**THE INPUT**.
=== Section Start ===

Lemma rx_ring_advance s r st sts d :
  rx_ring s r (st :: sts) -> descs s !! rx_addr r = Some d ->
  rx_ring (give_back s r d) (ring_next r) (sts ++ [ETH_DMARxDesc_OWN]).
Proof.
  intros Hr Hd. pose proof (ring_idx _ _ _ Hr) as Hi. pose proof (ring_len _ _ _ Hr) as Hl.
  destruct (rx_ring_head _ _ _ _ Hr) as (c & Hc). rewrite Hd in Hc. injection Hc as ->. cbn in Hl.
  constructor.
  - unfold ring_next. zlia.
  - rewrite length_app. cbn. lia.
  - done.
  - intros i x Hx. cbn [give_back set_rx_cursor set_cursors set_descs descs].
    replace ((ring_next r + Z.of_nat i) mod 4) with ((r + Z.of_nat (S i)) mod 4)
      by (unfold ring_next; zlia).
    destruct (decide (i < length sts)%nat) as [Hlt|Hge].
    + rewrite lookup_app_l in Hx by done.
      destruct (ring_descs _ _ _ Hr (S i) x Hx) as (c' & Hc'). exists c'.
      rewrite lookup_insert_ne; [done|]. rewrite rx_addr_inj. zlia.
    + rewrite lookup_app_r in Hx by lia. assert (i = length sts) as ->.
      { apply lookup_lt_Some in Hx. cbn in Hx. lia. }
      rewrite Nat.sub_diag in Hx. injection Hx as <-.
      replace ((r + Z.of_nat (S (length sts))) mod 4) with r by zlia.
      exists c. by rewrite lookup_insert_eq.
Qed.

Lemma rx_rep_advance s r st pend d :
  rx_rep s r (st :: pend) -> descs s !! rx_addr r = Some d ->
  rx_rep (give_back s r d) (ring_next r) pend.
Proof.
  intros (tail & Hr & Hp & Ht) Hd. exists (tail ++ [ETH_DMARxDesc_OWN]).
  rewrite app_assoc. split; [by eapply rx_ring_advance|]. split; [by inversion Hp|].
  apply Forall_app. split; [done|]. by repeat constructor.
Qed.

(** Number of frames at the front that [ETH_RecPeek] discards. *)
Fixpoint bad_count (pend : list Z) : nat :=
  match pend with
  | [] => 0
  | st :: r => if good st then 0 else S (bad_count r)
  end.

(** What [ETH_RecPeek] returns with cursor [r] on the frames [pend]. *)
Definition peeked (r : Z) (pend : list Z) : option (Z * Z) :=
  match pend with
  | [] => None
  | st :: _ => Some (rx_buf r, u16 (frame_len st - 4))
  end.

=== Section End ===
=== Section Start ===

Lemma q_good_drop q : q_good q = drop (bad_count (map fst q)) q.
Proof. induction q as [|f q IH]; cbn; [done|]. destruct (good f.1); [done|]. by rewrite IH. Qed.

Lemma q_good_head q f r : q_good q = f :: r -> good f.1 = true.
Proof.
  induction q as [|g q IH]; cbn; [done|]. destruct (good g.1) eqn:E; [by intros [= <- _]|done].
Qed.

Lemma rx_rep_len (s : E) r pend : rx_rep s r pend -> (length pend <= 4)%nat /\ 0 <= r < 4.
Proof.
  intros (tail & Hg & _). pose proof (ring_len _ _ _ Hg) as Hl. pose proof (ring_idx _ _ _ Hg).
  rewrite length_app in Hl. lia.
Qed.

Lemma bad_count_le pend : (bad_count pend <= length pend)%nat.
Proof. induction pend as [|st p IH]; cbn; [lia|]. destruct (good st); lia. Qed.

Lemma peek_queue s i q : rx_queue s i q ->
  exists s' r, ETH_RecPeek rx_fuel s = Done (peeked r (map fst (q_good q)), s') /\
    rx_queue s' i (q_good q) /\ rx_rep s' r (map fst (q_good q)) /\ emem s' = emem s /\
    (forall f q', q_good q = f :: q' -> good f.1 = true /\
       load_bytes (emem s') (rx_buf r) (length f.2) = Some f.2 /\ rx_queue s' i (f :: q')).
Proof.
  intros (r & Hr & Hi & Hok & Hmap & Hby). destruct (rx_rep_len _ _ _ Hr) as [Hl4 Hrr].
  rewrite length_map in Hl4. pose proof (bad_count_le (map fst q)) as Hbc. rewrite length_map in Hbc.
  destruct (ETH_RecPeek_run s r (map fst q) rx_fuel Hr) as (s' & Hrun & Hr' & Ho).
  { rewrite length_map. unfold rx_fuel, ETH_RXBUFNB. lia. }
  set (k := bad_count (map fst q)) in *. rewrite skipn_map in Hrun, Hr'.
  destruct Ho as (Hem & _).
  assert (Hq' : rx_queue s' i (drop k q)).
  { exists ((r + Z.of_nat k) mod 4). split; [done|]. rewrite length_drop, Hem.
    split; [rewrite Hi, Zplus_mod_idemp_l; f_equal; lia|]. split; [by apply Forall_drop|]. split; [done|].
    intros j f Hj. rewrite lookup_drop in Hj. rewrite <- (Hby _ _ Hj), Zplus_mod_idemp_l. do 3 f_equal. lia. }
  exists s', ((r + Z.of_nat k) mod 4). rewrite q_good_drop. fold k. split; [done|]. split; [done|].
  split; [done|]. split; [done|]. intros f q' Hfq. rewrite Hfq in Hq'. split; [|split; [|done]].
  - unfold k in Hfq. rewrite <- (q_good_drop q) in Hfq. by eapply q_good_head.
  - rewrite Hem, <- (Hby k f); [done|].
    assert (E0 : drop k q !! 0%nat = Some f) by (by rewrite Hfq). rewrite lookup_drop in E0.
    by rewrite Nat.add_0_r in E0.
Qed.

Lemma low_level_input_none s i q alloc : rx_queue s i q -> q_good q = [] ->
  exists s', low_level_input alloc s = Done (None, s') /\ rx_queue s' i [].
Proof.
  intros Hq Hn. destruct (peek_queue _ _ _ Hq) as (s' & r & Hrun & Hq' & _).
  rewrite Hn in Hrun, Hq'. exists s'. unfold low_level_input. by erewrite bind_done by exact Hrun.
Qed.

=== Section End ===

**YOUR INSTRUCTIONS**. Look for the word "pose". Copy out every line of the data that has it.

**RESPONSE BOX**.
  intros Hr Hd. pose proof (ring_idx _ _ _ Hr) as Hi. pose proof (ring_len _ _ _ Hr) as Hl.
  intros (tail & Hg & _). pose proof (ring_len _ _ _ Hg) as Hl. pose proof (ring_idx _ _ _ Hg).
  rewrite length_map in Hl4. pose proof (bad_count_le (map fst q)) as Hbc. rewrite length_map in Hbc.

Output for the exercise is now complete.